Symptoms – The most common type of incontinence after (and before) childbirth is stress incontinence: the leaking of urine when coughing, sneezing, crying, lifting and exercising, all of which put pressure on the bladder.
Causes – “Think of a bucket. Each time you pour something into it, it comes closer to overflowing. It’s the same with incontinence: As you add predisposing factors, you’re more likely to end up with a problem,” explains Jerome Weiss, M.D., director of the Pacific Center for Pelvic Pain and Dysfunction in San Francisco and president of the International Pelvic Pain Society.
Among the risk factors for incontinence:
Diastasis recti, or separation of the abdominal muscles – In this common “side effect” of pregnancy, the growing fetus stretches the mother’s abdominal wall until it separates down the middle. “In 60 percent of new mothers, the separation heals on its own,” says Kotarinos. If not, this sagging support may lead to incontinence, low back pain and prolapsed (fallen) pelvic organs – in days or even decades to come.
A damaged pudendal or levator ani nerve – This can weaken the pelvic muscles that the nerve “feeds.” Nerves typically have trouble healing.
Stretching, weakening and tearing of pelvic muscles during pregnancy and childbirth – In general, muscles heal better than nerves.
Add these together, and you’ve got the perfect recipe for incontinence, Dr. Weiss explains: “To control urination, you use the muscles around your bladder and urethra. When they weaken for any reason, you have less control. Even if you seem fine right now, hormonal changes during menopause can cause thinning and weakening of the urethra. Add in pre-existing muscle weakness from childbirth, and you can develop incontinence.”
Treatment – Again, your physical therapist will evaluate you and choose techniques suited to your circumstances. Her bag of therapeutic tricks includes:
• Abdominal exercises – Diastasis recti calls for specialized exercises; traditional sit-ups will not help, Kotarinos explains. As your abdominal muscles heal, your physical therapist will introduce more-standard strengthening exercises.• Hands-on techniques – Examples include trigger-point release, myofascial manipulation and connective tissue manipulation. The goal, explains Weiss, is to “eliminate any trigger points and normalize muscle functioning before introducing strengthening exercises.” Women with healthier muscles may not need manual manipulation, according to Kotarinos.• Kegel exercises – Among their many perks, Kegels strengthen “pelvic floor” muscles, the support structure for the bladder and other organs.
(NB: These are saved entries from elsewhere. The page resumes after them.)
(** The ways [get_demand_rvs] can go. *)
Lemma demand_cases (size : pyval) (disrupt : bool) (w : world) :
  get_demand_rvs size disrupt w = (Raise AssertionError, w)
  \/ get_demand_rvs size disrupt w = (Ok (_demand_rvs (self w)), w)
     /\ Z.of_nat (List.length (_demand_rvs (self w))) = resolved_size size
     /\ valid_size size = true /\ disrupt = false
  \/ (exists e, get_demand_rvs size disrupt w = (Raise e, w)
                /\ get_distribution_parameters w = (Raise e, w))
  \/ (exists p w1,
         valid_size size = true
         /\ get_distribution_parameters w = (Ok p, w1)
         /\ let s := disrupted disrupt (sigma p) in
            let l := lognormal_samples (variates (np_random w1)) (mu p) s
                                       (resolved_size size) in
            get_demand_rvs size disrupt w
            = if Rlt_dec s 0
              then (Raise ValueError, with_sigma s w1)
              else match allocation_error
                           (np_empty (np_random w1) (resolved_size size)) with
                   | Some e => (Raise e, with_sigma s w1)
                   | None => (Ok l, with_samples l (resolved_size size)
                                                 (with_sigma s w1))
                   end).
Proof.
  destruct (valid_size size) eqn:Hv.
  2:{ left. now apply demand_invalid_size. }
  right.
  destruct ((Z.of_nat (List.length (_demand_rvs (self w)))
             =? resolved_size size)%Z && negb disrupt) eqn:Hearly.
  - left. apply andb_prop in Hearly. destruct Hearly as [Hlen Hd].
    apply Z.eqb_eq in Hlen. destruct disrupt; [discriminate |].
    repeat split; try assumption. now apply demand_cached.
  - right.
    destruct (parameters_cases w)
      as [(m & s & _ & E) | [(q & _ & E) | (e & E)]].
    + right. exists (mkDisributionParameters m s), w.
      split; [reflexivity |]. split; [exact E |].
      exact (demand_draw size disrupt w w _ Hv Hearly E).
    + right. exists q, (with_parameters q w).
      split; [reflexivity |]. split; [exact E |].
      exact (demand_draw size disrupt w _ _ Hv Hearly E).
    + left. exists e. split; [| exact E].
      now apply demand_parameters_raise.
Qed.
(** * rule-api: crawl-permission resolution, override store and robots-file cache

    A shallow embedding of the Go sources
      - util            (GetDomain, GetBaseUrl)
      - internal/cache  (MemcachedClient: GetRobotsFile, SaveRobotsFile, set,
                         generateDomainHash, hashURL)
      - internal/persistence (RuleRepository: GetByUrl, GetById, Save, Update,
                         Delete)
      - handler         (GetAllowedCrawl, DeleteCustomRule, getRobotsTxt,
                         requestToRobotsTxt, isSuccess)
    together with models of the library functions they call (crypto/sha256,
    encoding/hex, encoding/base64, encoding/json on byte slices, net/url) and of
    the two external stores (the SQL table and the memcached server). *)

From Stdlib Require Import ZArith List Bool Lia.
From Stdlib Require Import Strings.String Strings.Ascii Strings.Byte.
From Stdlib Require Import Numbers.DecimalString Numbers.DecimalZ Numbers.DecimalPos.
From stdpp Require Import gmap strings.

Import ListNotations.
Local Open Scope string_scope.
Local Open Scope list_scope.
Local Open Scope Z_scope.

(** ** Go values *)

(** A Go [string] is an immutable sequence of bytes: a Rocq [string]. *)

(** A Go [[]byte].  The nil slice and the empty slice are different values of the
    type (encoding/json tells them apart), though [len] and the conversion to
    [string] do not. *)
Inductive bytes : Type :=
| nil_slice
| slice (data : list byte).

Definition bytes_data (b : bytes) : list byte :=
  match b with
  | nil_slice => []
  | slice data => data
  end.

(** [len(b)] *)
Definition len (b : bytes) : Z := Z.of_nat (List.length (bytes_data b)).

(** [string(b)] *)
Definition string_of_bytes (b : bytes) : string :=
  string_of_list_byte (bytes_data b).

(** [[]byte(s)]: always a non-nil slice. *)
Definition bytes_of_string (s : string) : bytes :=
  slice (list_byte_of_string s).

Definition Z_of_byte (b : byte) : Z := Z.of_N (Byte.to_N b).

Definition ascii_of_Z (z : Z) : ascii := ascii_of_N (Z.to_N (z mod 256)).

Definition byte_of_Z (z : Z) : byte := byte_of_ascii (ascii_of_Z z).

(** The character at index [i] of a lookup table. *)
Definition table_at (table : string) (i : Z) : ascii :=
  match String.get (Z.to_nat i) table with
  | Some c => c
  | None => zero
  end.

(** The double quote, as a one-character string. *)
Definition dquote : string := String (ascii_of_nat 34) EmptyString.

(** ** encoding/hex *)
Module hex.

Definition hextable : string := "0123456789abcdef".

(** [hex.EncodeToString]: two lowercase digits per byte, high nibble first. *)
Fixpoint EncodeToString (src : list byte) : string :=
  match src with
  | [] => EmptyString
  | b :: rest =>
      let v := Z_of_byte b in
      String (table_at hextable (Z.shiftr v 4))
        (String (table_at hextable (Z.land v 15)) (EncodeToString rest))
  end.

End hex.

(** ** encoding/base64, the standard encoding with padding *)
Module base64.

Definition encodeStd : string :=
  "ABCDEFGHIJKLMNOPQRSTUVWXYZabcdefghijklmnopqrstuvwxyz0123456789+/".

Definition StdPadding : ascii := "=".

Definition enc (v : Z) : ascii := table_at encodeStd (Z.land v 63).

(** [StdEncoding.EncodeToString]: three source bytes make four characters; a
    remainder of one or two bytes is padded to a full quantum. *)
Fixpoint EncodeToString (src : list byte) : string :=
  match src with
  | [] => EmptyString
  | [b0] =>
      let v := Z.shiftl (Z_of_byte b0) 16 in
      String (enc (Z.shiftr v 18)) (String (enc (Z.shiftr v 12))
        (String StdPadding (String StdPadding EmptyString)))
  | [b0; b1] =>
      let v := Z.lor (Z.shiftl (Z_of_byte b0) 16) (Z.shiftl (Z_of_byte b1) 8) in
      String (enc (Z.shiftr v 18)) (String (enc (Z.shiftr v 12))
        (String (enc (Z.shiftr v 6)) (String StdPadding EmptyString)))
  | b0 :: b1 :: b2 :: rest =>
      let v := Z.lor (Z.lor (Z.shiftl (Z_of_byte b0) 16) (Z.shiftl (Z_of_byte b1) 8))
                     (Z_of_byte b2) in
      String (enc (Z.shiftr v 18)) (String (enc (Z.shiftr v 12))
        (String (enc (Z.shiftr v 6)) (String (enc v) (EncodeToString rest))))
  end.

End base64.

(** ** encoding/json, on a byte slice *)
Module json.

(** [json.Marshal(v)] where the dynamic type of [v] is [[]byte]: a nil slice
    encodes as the JSON value null, any other slice as a JSON string holding
    the base64 encoding of the bytes.  This encoder has no failure case. *)
Definition Marshal (v : bytes) : bytes :=
  match v with
  | nil_slice => bytes_of_string "null"
  | slice data => bytes_of_string (dquote +:+ base64.EncodeToString data +:+ dquote)
  end.

End json.

(** ** crypto/sha256 (FIPS 180-4) *)
Module sha256.

Definition w32 : Z := 2 ^ 32.
Definition add32 (x y : Z) : Z := (x + y) mod w32.
Definition rotr (n x : Z) : Z :=
  Z.lor (Z.shiftr x n) ((Z.shiftl x (32 - n)) mod w32).
Definition not32 (x : Z) : Z := Z.lxor x (w32 - 1).

Definition Ch (x y z : Z) : Z := Z.lxor (Z.land x y) (Z.land (not32 x) z).
Definition Maj (x y z : Z) : Z :=
  Z.lxor (Z.lxor (Z.land x y) (Z.land x z)) (Z.land y z).
Definition Sigma0 (x : Z) : Z := Z.lxor (Z.lxor (rotr 2 x) (rotr 13 x)) (rotr 22 x).
Definition Sigma1 (x : Z) : Z := Z.lxor (Z.lxor (rotr 6 x) (rotr 11 x)) (rotr 25 x).
Definition sigma0 (x : Z) : Z := Z.lxor (Z.lxor (rotr 7 x) (rotr 18 x)) (Z.shiftr x 3).
Definition sigma1 (x : Z) : Z := Z.lxor (Z.lxor (rotr 17 x) (rotr 19 x)) (Z.shiftr x 10).

(** The constants are the first 32 bits of the fractional parts of the square
    roots (initial hash value) and cube roots (round constants) of the first
    primes. *)
Definition is_prime (n : nat) : bool :=
  (1 <? Z.of_nat n) &&
  forallb (fun d => negb (Z.of_nat n mod Z.of_nat d =? 0)) (seq 2 (n - 2)).

Definition primes_below (n : nat) : list Z :=
  map Z.of_nat (List.filter is_prime (seq 0 n)).

(** The largest [r] below [2 ^ bits] with [r ^ 3 <= n]. *)
Fixpoint cube_root_bits (bits : nat) (n r : Z) : Z :=
  match bits with
  | O => r
  | S k =>
      let r' := r + 2 ^ Z.of_nat k in
      cube_root_bits k n (if r' * r' * r' <=? n then r' else r)
  end.

Definition frac_sqrt (p : Z) : Z := Z.sqrt (p * 2 ^ 64) mod w32.
Definition frac_cbrt (p : Z) : Z := cube_root_bits 40 (p * 2 ^ 96) 0 mod w32.

Definition K : list Z := Eval vm_compute in map frac_cbrt (primes_below 312).
Definition H0 : list Z := Eval vm_compute in map frac_sqrt (primes_below 20).

(** The eight working variables / the hash value. *)
Record state := State { sa : Z; sb : Z; sc : Z; sd : Z; se : Z; sf : Z; sg : Z; sh : Z }.

Definition init : state :=
  match H0 with
  | [a; b; c; d; e; f; g; h] => State a b c d e f g h
  | _ => State 0 0 0 0 0 0 0 0
  end.

Definition word_at (ws : list Z) (i : nat) : Z := nth i ws 0.

(** One round.  [ws] is the sliding window of the message schedule: before
    round t it holds W(t) .. W(t+15). *)
Definition round (acc : state * list Z) (k : Z) : state * list Z :=
  let (s, ws) := acc in
  let t1 := add32 (add32 (add32 (add32 (sh s) (Sigma1 (se s))) (Ch (se s) (sf s) (sg s))) k)
                  (word_at ws 0) in
  let t2 := add32 (Sigma0 (sa s)) (Maj (sa s) (sb s) (sc s)) in
  let next := add32 (add32 (add32 (sigma1 (word_at ws 14)) (word_at ws 9))
                           (sigma0 (word_at ws 1))) (word_at ws 0) in
  (State (add32 t1 t2) (sa s) (sb s) (sc s) (add32 (sd s) t1) (se s) (sf s) (sg s),
   tl ws ++ [next]).

(** Big-endian words of a block of bytes. *)
Fixpoint words (block : list Z) : list Z :=
  match block with
  | b0 :: b1 :: b2 :: b3 :: rest =>
      (Z.lor (Z.lor (Z.lor (Z.shiftl b0 24) (Z.shiftl b1 16)) (Z.shiftl b2 8)) b3)
        :: words rest
  | _ => []
  end.

Definition compress (s : state) (block : list Z) : state :=
  let s' := fst (fold_left round K (s, words block)) in
  State (add32 (sa s) (sa s')) (add32 (sb s) (sb s')) (add32 (sc s) (sc s'))
        (add32 (sd s) (sd s')) (add32 (se s) (se s')) (add32 (sf s) (sf s'))
        (add32 (sg s) (sg s')) (add32 (sh s) (sh s')).

(** The message followed by the bit 1, zeros up to 56 modulo 64, and the bit
    length on 8 bytes. *)
Definition pad (msg : list Z) : list Z :=
  let n := Z.of_nat (List.length msg) in
  msg ++ [128] ++ repeat 0 (Z.to_nat ((55 - n) mod 64))
      ++ map (fun i => Z.shiftr (8 * n) (8 * (7 - Z.of_nat i)) mod 256) (seq 0 8).

Fixpoint blocks (fuel : nat) (s : state) (data : list Z) : state :=
  match fuel with
  | O => s
  | S fuel' =>
      match data with
      | [] => s
      | _ => blocks fuel' (compress s (firstn 64 data)) (skipn 64 data)
      end
  end.

Definition word_bytes (w : Z) : list byte :=
  [byte_of_Z (Z.shiftr w 24); byte_of_Z (Z.shiftr w 16); byte_of_Z (Z.shiftr w 8); byte_of_Z w].

Definition state_bytes (s : state) : list byte :=
  word_bytes (sa s) ++ word_bytes (sb s) ++ word_bytes (sc s) ++ word_bytes (sd s) ++
  word_bytes (se s) ++ word_bytes (sf s) ++ word_bytes (sg s) ++ word_bytes (sh s).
Many physical therapists add biofeedback to help patients isolate the muscles that control urination. Again, daily practice is critical.
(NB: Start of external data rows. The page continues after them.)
(** * synopsysctl: resource composition and cluster command dispatch

    A shallow embedding of two Go sources:

    - [Creater.init] of package [blackduck], which queues on a horizon
      deployer the objects of one Black Duck instance (module [Blackduck]);
    - the command helpers of package [synopsysctl] in
      [pkg/synopsysctl/utils.go] (module [Synopsysctl]).

    Go strings are [string], slices are lists read with stdpp's lookup,
    [map[string]runtime.Object] is a [gmap string _], a nil-able pointer is
    an [option], and a run-time panic is an explicit outcome. *)

From stdpp Require Import base strings list gmap.

Local Open Scope string_scope.
Local Open Scope list_scope.

(** ** Package blackduck *)

Module Blackduck.

(** [v1.PVCClaim]-like declaration: the three fields [init] reads. *)
Record PVC : Type := mkPVC {
  Name : string;
  Size : string;
  StorageClass : string
}.

(** [horizonapi.PVCAccessModeType]. *)
Inductive PVCAccessModeType : Type :=
| ReadWriteOnce
| ReadOnlyMany
| ReadWriteMany.

(** The [switch claim.Name] of [init], lines 72-124: every recognised case
    first assigns its default and then lets a non-empty [claim.Size]
    override it; the [default:] case takes [claim.Size] as it is. *)
Definition overridden (dflt : string) (claim : PVC) : string :=
  let size := dflt in
  if bool_decide (0 < String.length (Size claim)) then Size claim else size.

Definition resolveSize (claim : PVC) : string :=
  if Name claim =? "blackduck-postgres" then overridden "150Gi" claim
  else if Name claim =? "blackduck-authentication" then overridden "2Gi" claim
  else if Name claim =? "blackduck-cfssl" then overridden "2Gi" claim
  else if Name claim =? "blackduck-registration" then overridden "2Gi" claim
  else if Name claim =? "blackduck-solr" then overridden "2Gi" claim
  else if Name claim =? "blackduck-webapp" then overridden "2Gi" claim
  else if Name claim =? "blackduck-logstash" then overridden "20Gi" claim
  else if Name claim =? "blackduck-zookeeper-data" then overridden "2Gi" claim
  else if Name claim =? "blackduck-zookeeper-datalog" then overridden "2Gi" claim
  else Size claim.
If you have trouble recruiting the correct muscles, perhaps because of extreme weakness or nerve damage, Perlis says your therapist may “jump-start” your muscles with electrical stimulation – a safe, controllable, therapeutic current.
• Vaginal cones – Vaginally insert a weighted “cone,” then try to keep it in place – automatically, you contract and strengthen your pelvic muscles. Your therapist may give you a set of graded (lighter to heavier) cones for gradual strengthening at home.
Incontinence PT typically involves fewer, and less frequent, visits than vaginal-pain PT. Kotarinos and Perlis both say that, after four to six weeks, patients leak substantially less or go “dry.”
Confirming their success, several clinical studies show that Kegels plus biofeedback reduces leaking episodes by 80 percent. (Drugs had about 10 percent less success – and more side effects.)
Other treatment options include medication and surgery, but “you really need to go through conservative measures before surgery,” says Weiss. “Even after surgery, you’ll need Kegels to prevent further problems.”